INFORMATION SUPPLIED:
(* ===== verification/Hosts.v ===== *)
(** * The [hosts] module: [crates/modules/hosts/src/lib.rs]

    The reference implementation of [ConfigModule]: [/etc/hosts]. *)

From Stdlib Require Import ZArith.
From stdpp Require Import gmap.
From S2P Require Import Prelude Align Str Doc DocEdit Ip Diag Config LineModule.

(** ** Model *)

Record Entry := mkEntry { ip : IpAddr; hostnames : list rstr; comment : option rstr }.

#[export] Instance Entry_eq_dec : EqDecision Entry.
Proof. solve_decision. Defined.

Record HostsModel := mkModel { model_entries : list Entry }.

#[export] Instance HostsModel_eq_dec : EqDecision HostsModel.
Proof. solve_decision. Defined.

(** ** Parsing and rendering *)

Definition HASH : rchar := 35%N.

Definition split_comment (r : rstr) : rstr * option rstr :=
  match split_once (N.eqb HASH) r with
  | Some (fields, comment) => (fields, Some (trim comment))
  | None => (r, None)
  end.

Definition parse_entry (r : rstr) : option Entry :=
  let '(fields, comment) := split_comment r in
  '(address, rest) ← split_once is_whitespace (trim_start fields);
  ip ← parse_ip address;
  let hostnames := split_whitespace rest in
  if is_empty hostnames then None else Some (mkEntry ip hostnames comment).

Definition hosts_classify (r : rstr) : LineKind :=
  if is_empty (trim r) then Blank
  else if starts_with HASH (trim_start r) then Comment
  else match parse_entry r with Some _ => Directive | None => Unknown end.
Lemma replace_contents_spec q m o source :
  spec I K (replace_contents w dir name q b m o source)
    (on_ok (fun _ => replaced)
       (fun e d => (untouched d \/ replaced d) /\ (temp_refused e = true -> K d /\ faulty (env w))
                   /\ (faulty (env w) \/ taken K (temp 0)))).
Proof.
  unfold replace_contents. eapply spec_bind; [apply create_exclusive_spec; [done|exact temp_safe]| |].
  2: { cbn [on_ok]. intros e d (H1 & H2 & H3). split_and!; [left; by left|auto|done]. }
  intros tn. cbn [on_ok]. apply spec_assume. intros [i ->].
  assert (Hsafe : forall d, plus (temp i) some_file K d -> I d) by eauto.
  eapply spec_bind.
  - apply (temp_guarded _ _ _ _ K_safe) with (X := no_refusal) (Q := fun _ => replaced).
    eapply spec_then; [by apply (temp_set _ _ _ _ Hsafe)| |done]. intros [].
    eapply spec_then; [by apply (temp_restore_owner _ _ _ _ Hsafe)| |done]. intros preserved.
    eapply spec_then with (Q' := fun _ => plus (temp i) (fun f => contents f = []) K)
      (S := fun e d => plus (temp i) some_file K d /\ faulty (env w) /\ no_refusal e); [| |done].
    { destruct source as [source|]; [by apply (temp_copy_xattrs _ _ _ _ Hsafe)|by apply spec_ret]. }
    intros []. eapply spec_then; [by apply (temp_write _ _ _ _ Hsafe)| |done]. intros [].
    eapply spec_then; [by apply (temp_fsync _ _ _ _ Hsafe)| |done]. intros [].
    eapply spec_then; [apply rename_spec| |done]. intros []. by apply spec_ret.
  - intros preserved. cbn [on_ok]. eapply spec_then with (Q' := fun _ => replaced); [| |].
    + apply spec_io with (S := replaced) (C := faulty (env w)); [done|]. by apply spec_read.
    + intros []. by apply spec_ret.
    + cbn [on_ok]. intros e d (H1 & H2 & H3). split_and!; [by right| |by left].
      unfold no_refusal in H3. congruence.
  - cbn [on_ok]. intros e d ([H|H] & Hf & Hn); (split_and!; [left| |by left]); try (by left); try (right; by eauto);
      unfold no_refusal in Hn; congruence.
Qed.

End Replace.

(** ** Rotation *)

Lemma join_of q p c : parent q = Some p -> last (components q) = Some c -> q = mkPath (is_absolute p) (components p ++ [c]).
Proof.
  intros Hp [l Hl]%last_Some. rewrite parent_some in Hp by (rewrite Hl; by destruct l).
  rewrite Hl, length_app in Hp. simpl in Hp. rewrite Nat.add_sub, take_app_length in Hp. injection Hp as <-.
  simpl. rewrite <- Hl. by destruct q.
Qed.

Lemma NoDup_omap_inj {X Y} (f : X -> option Y) l :
  (forall x y z, x ∈ l -> y ∈ l -> f x = Some z -> f y = Some z -> x = y) -> NoDup l -> NoDup (omap f l).
Proof.
  intros Hf H. induction H as [|x l Hx Hl IH]; [constructor|]. csimpl.
  assert (NoDup (omap f l)) by (apply IH; intros a b z Ha Hb; apply Hf; by right).
  destruct (f x) as [y|] eqn:E; [|done]. constructor; [|done].
  intros (a & Ha & Hy)%list_elem_of_omap. apply Hx. by rewrite (Hf x a y); [|left|right|..].
Qed.

(** The file holding a backup. *)
Definition holds (p : Path) (F : File -> Prop) (d : Disk) : Prop := exists f, d !! p = Some (Regular f) /\ F f.
(* ===== verification/Utf8.v ===== *)
(** * UTF-8 decoding and text searching

    What the source uses of [str] beyond [Str]: [str::from_utf8],
    [String::from_utf8_lossy], [lines], and the search functions that take a
    string pattern. Bytes are [list N]. *)

From Stdlib Require Import ZArith.
From S2P Require Import Prelude Str Num.
#[local] Open Scope N_scope.

(** ** Decoding *)

Definition in_range (lo hi b : N) : bool := (lo <=? b) && (b <=? hi).
Definition continuation (b : N) : bool := in_range 128 191 b.

(** The second bytes a leading byte allows, and how many bytes its character has. *)
Definition second_ok (b : N) (x : N) : bool :=
  if b =? 224 then in_range 160 191 x
  else if b =? 237 then in_range 128 159 x
  else if b =? 240 then in_range 144 191 x
  else if b =? 244 then in_range 128 143 x
  else continuation x.

Definition width (b : N) : nat :=
  if in_range 194 223 b then 2
  else if in_range 224 239 b then 3
  else if in_range 240 244 b then 4
  else 0.

(** One character, or the length of the invalid piece in its place, as
    [core::str::Utf8Chunks] cuts it: up to the first byte that cannot follow. *)
Definition next_char (b : N) (rest : list N) : N + nat :=
  if b <? 128 then inl b
  else match width b, rest with
       | 2%nat, x :: _ => if continuation x then inl ((b - 192) * 64 + (x - 128)) else inr 1%nat
       | 3%nat, x :: rest =>
           if second_ok b x then
             match rest with
             | y :: _ => if continuation y then inl ((b - 224) * 4096 + (x - 128) * 64 + (y - 128)) else inr 2%nat
             | [] => inr 2%nat
             end
           else inr 1%nat
       | 4%nat, x :: rest =>
           if second_ok b x then
             match rest with
             | y :: rest =>
                 if continuation y then
                   match rest with
                   | z :: _ => if continuation z
                               then inl ((b - 240) * 262144 + (x - 128) * 4096 + (y - 128) * 64 + (z - 128)) else inr 3%nat
                   | [] => inr 3%nat
                   end
                 else inr 2%nat
             | [] => inr 2%nat
             end
           else inr 1%nat
       | _, _ => inr 1%nat
       end.

(** The characters and the invalid pieces of [b]; [skip] bytes are already used. *)
Fixpoint chunks (skip : nat) (b : list N) : list (option rchar) :=
  match b with
  | [] => []
  | x :: rest =>
      match skip with
      | S k => chunks k rest
      | O => match next_char x rest with
             | inl c => Some c :: chunks (len_utf8 c - 1) rest
             | inr n => None :: chunks (n - 1) rest
             end
      end
  end.

Definition REPLACEMENT : rchar := 65533.
Definition from_utf8_lossy (b : list N) : rstr := default REPLACEMENT <$> chunks 0 b.
Definition from_utf8 (b : list N) : option rstr := mapM (fun c => c) (chunks 0 b).

(** [str::as_bytes]. *)
Definition as_bytes (s : rstr) : list N := Z.to_N <$> bytes s.

(** ** Round trip *)

(** The Unicode scalar values: what a [char] can be. *)
Definition is_char (c : rchar) : Prop := c < 55296 \/ 57343 < c < 1114112.

Definition utf8_bytes (c : rchar) : list N := Z.to_N <$> utf8 c.

Lemma utf8_bytes_1 c : c < 128 -> utf8_bytes c = [c].
Proof. intros H. unfold utf8_bytes. rewrite utf8_ascii by done. simpl. f_equal. lia. Qed.

Lemma utf8_bytes_2 c : 128 <= c < 2048 -> utf8_bytes c = [192 + c / 64; 128 + c mod 64].
Proof.
  intros H. unfold utf8_bytes, utf8. rewrite (proj2 (Z.ltb_ge _ _)), (proj2 (Z.ltb_lt _ _)) by lia. simpl.
  repeat f_equal; zify; Z.to_euclidean_division_equations; lia.
Qed.

Lemma utf8_bytes_3 c : 2048 <= c < 65536 -> utf8_bytes c = [224 + c / 4096; 128 + c / 64 mod 64; 128 + c mod 64].
Proof.
  intros H. unfold utf8_bytes, utf8. rewrite !(proj2 (Z.ltb_ge _ _)), (proj2 (Z.ltb_lt _ _)) by lia. simpl.
  repeat f_equal; zify; Z.to_euclidean_division_equations; lia.
Qed.

Lemma utf8_bytes_4 c : 65536 <= c -> utf8_bytes c = [240 + c / 262144; 128 + c / 4096 mod 64; 128 + c / 64 mod 64; 128 + c mod 64].
Proof.
  intros H. unfold utf8_bytes, utf8. rewrite !(proj2 (Z.ltb_ge _ _)) by lia. simpl.
  repeat f_equal; zify; Z.to_euclidean_division_equations; lia.
Qed.

Lemma in_range_true lo hi x : lo <= x <= hi -> in_range lo hi x = true.
Proof. intros H. unfold in_range. by rewrite !(proj2 (N.leb_le _ _)) by lia. Qed.

Lemma in_range_false lo hi x : x < lo \/ hi < x -> in_range lo hi x = false.
Proof. intros H. unfold in_range. destruct (lo <=? x) eqn:E1, (x <=? hi) eqn:E2; bool_to_prop; auto; lia. Qed.

Ltac div_mod := zify; Z.to_euclidean_division_equations; lia.

Lemma next_char_utf8 c rest : is_char c ->
  exists b t, utf8_bytes c = b :: t /\ next_char b (t ++ rest) = inl c /\ length t = (len_utf8 c - 1)%nat.
Proof.
  intros Hc. unfold len_utf8, next_char, is_char in *.
  destruct (c <? 128) eqn:E1; [|destruct (c <? 2048) eqn:E2; [|destruct (c <? 65536) eqn:E3]]; bool_to_prop.
  - rewrite utf8_bytes_1 by done. eexists _, _. split; [done|]. by rewrite (proj2 (N.ltb_lt _ _)).
  - rewrite utf8_bytes_2 by done. eexists _, _. split; [done|]. rewrite (proj2 (N.ltb_ge _ _)) by div_mod. unfold width, continuation.
    rewrite in_range_true by div_mod. simpl. rewrite in_range_true by div_mod. split; [f_equal; div_mod|done].
  - rewrite utf8_bytes_3 by done. eexists _, _. split; [done|]. rewrite (proj2 (N.ltb_ge _ _)) by div_mod. unfold width, continuation.
    rewrite in_range_false, in_range_true by div_mod. cbn [app].
    assert (second_ok (224 + c / 4096) (128 + c / 64 mod 64) = true) as ->.
    { unfold second_ok, continuation. repeat case_if; bool_to_prop; apply in_range_true; div_mod. }
    rewrite in_range_true by div_mod. split; [f_equal; div_mod|done].
  - rewrite utf8_bytes_4 by done. eexists _, _. split; [done|]. rewrite (proj2 (N.ltb_ge _ _)) by div_mod. unfold width, continuation.
    rewrite !in_range_false, in_range_true by div_mod. cbn [app].
    assert (second_ok (240 + c / 262144) (128 + c / 4096 mod 64) = true) as ->.
    { unfold second_ok, continuation. repeat case_if; bool_to_prop; apply in_range_true; div_mod. }
    rewrite !in_range_true by div_mod. split; [f_equal; div_mod|done].
Qed.

Lemma chunks_skip t rest : chunks (length t) (t ++ rest) = chunks 0 rest.
Proof. induction t as [|x t IH]; [done|]. exact IH. Qed.

Lemma chunks_utf8 s : Forall is_char s -> chunks 0 (as_bytes s) = Some <$> s.
Proof.
  induction 1 as [|c s Hc Hs IH]; [done|]. unfold as_bytes in *. rewrite bytes_cons, fmap_app.
  destruct (next_char_utf8 c (Z.to_N <$> bytes s) Hc) as (b & t & E & Hn & Hl). unfold utf8_bytes in E. rewrite E. cbn [app chunks].
  rewrite Hn, <- Hl, chunks_skip, IH. done.
Qed.

(** Text read back from its own bytes. *)
Lemma from_utf8_bytes s : Forall is_char s -> from_utf8 (as_bytes s) = Some s.
Proof. intros H. unfold from_utf8. rewrite chunks_utf8 by done. apply mapM_Some, Forall2_fmap_l. clear H. by induction s; constructor. Qed.

Lemma lossy_of_valid b s : from_utf8 b = Some s -> from_utf8_lossy b = s.
Proof.
  unfold from_utf8, from_utf8_lossy. intros H%mapM_Some. induction H as [|x y l k Hxy Hl IH]; [done|]. csimpl. by rewrite Hxy, IH.
Qed.

(** ** Searching *)

Definition begins (pat s : rstr) : bool := bool_decide (pat `prefix_of` s).

(** [str::strip_prefix] with a string. *)
Definition strip_prefix_str (pat s : rstr) : option rstr := if begins pat s then Some (drop (length pat) s) else None.

(** [str::split_once] with a string. *)
Fixpoint split_once_str (pat s : rstr) : option (rstr * rstr) :=
  match strip_prefix_str pat s with
  | Some rest => Some ([], rest)
  | None => match s with [] => None | c :: s => (fun p => (c :: p.1, p.2)) <$> split_once_str pat s end
  end.

(** The suffixes of [s] at the matches of [pat], which do not overlap. *)
Fixpoint matches_at (pat : rstr) (skip : nat) (s : rstr) : list rstr :=
  match s with
  | [] => []
  | c :: s' =>
      match skip with
      | S k => matches_at pat k s'
      | O => if begins pat s then s :: matches_at pat (length pat - 1) s' else matches_at pat 0 s'
      end
  end.

Definition contains_str (pat s : rstr) : bool := is_empty pat || negb (is_empty (matches_at pat 0 s)).

(** [str::ends_with] with a string. *)
Definition ends (pat s : rstr) : bool := bool_decide (pat `suffix_of` s).

(** [str::replace]. *)
Fixpoint replace_from (pat rep : rstr) (skip : nat) (s : rstr) : rstr :=
  match s with
  | [] => []
  | c :: s' =>
      match skip with
      | S k => replace_from pat rep k s'
      | O => if begins pat s then rep ++ replace_from pat rep (length pat - 1) s' else c :: replace_from pat rep 0 s'
      end
  end.

Definition replace (pat rep s : rstr) : rstr := replace_from pat rep 0 s.

(** [str::lines]: without the line feed and one carriage return before it. *)
Definition line_body (seg : rstr) : rstr :=
  match strip_suffix LF seg with
  | Some body => default body (strip_suffix CR body)
  | None => seg
  end.
Definition lines (s : rstr) : list rstr := line_body <$> split_inclusive s.

(** The longest prefix of at most [n] bytes that ends at a character. *)
Fixpoint take_bytes (n : nat) (s : rstr) : rstr :=
  match s with
  | [] => []
  | c :: s => if (len_utf8 c <=? n)%nat then c :: take_bytes (n - len_utf8 c) s else []
  end.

TO DO: Of the lines above, retype only those from the line containing "destruct (next_char_utf8 c" through the line containing "(** Text read back from its own bytes. *)", including both, exactly.

RESULT BELOW:
  destruct (next_char_utf8 c (Z.to_N <$> bytes s) Hc) as (b & t & E & Hn & Hl). unfold utf8_bytes in E. rewrite E. cbn [app chunks].
  rewrite Hn, <- Hl, chunks_skip, IH. done.
Qed.

(** Text read back from its own bytes. *)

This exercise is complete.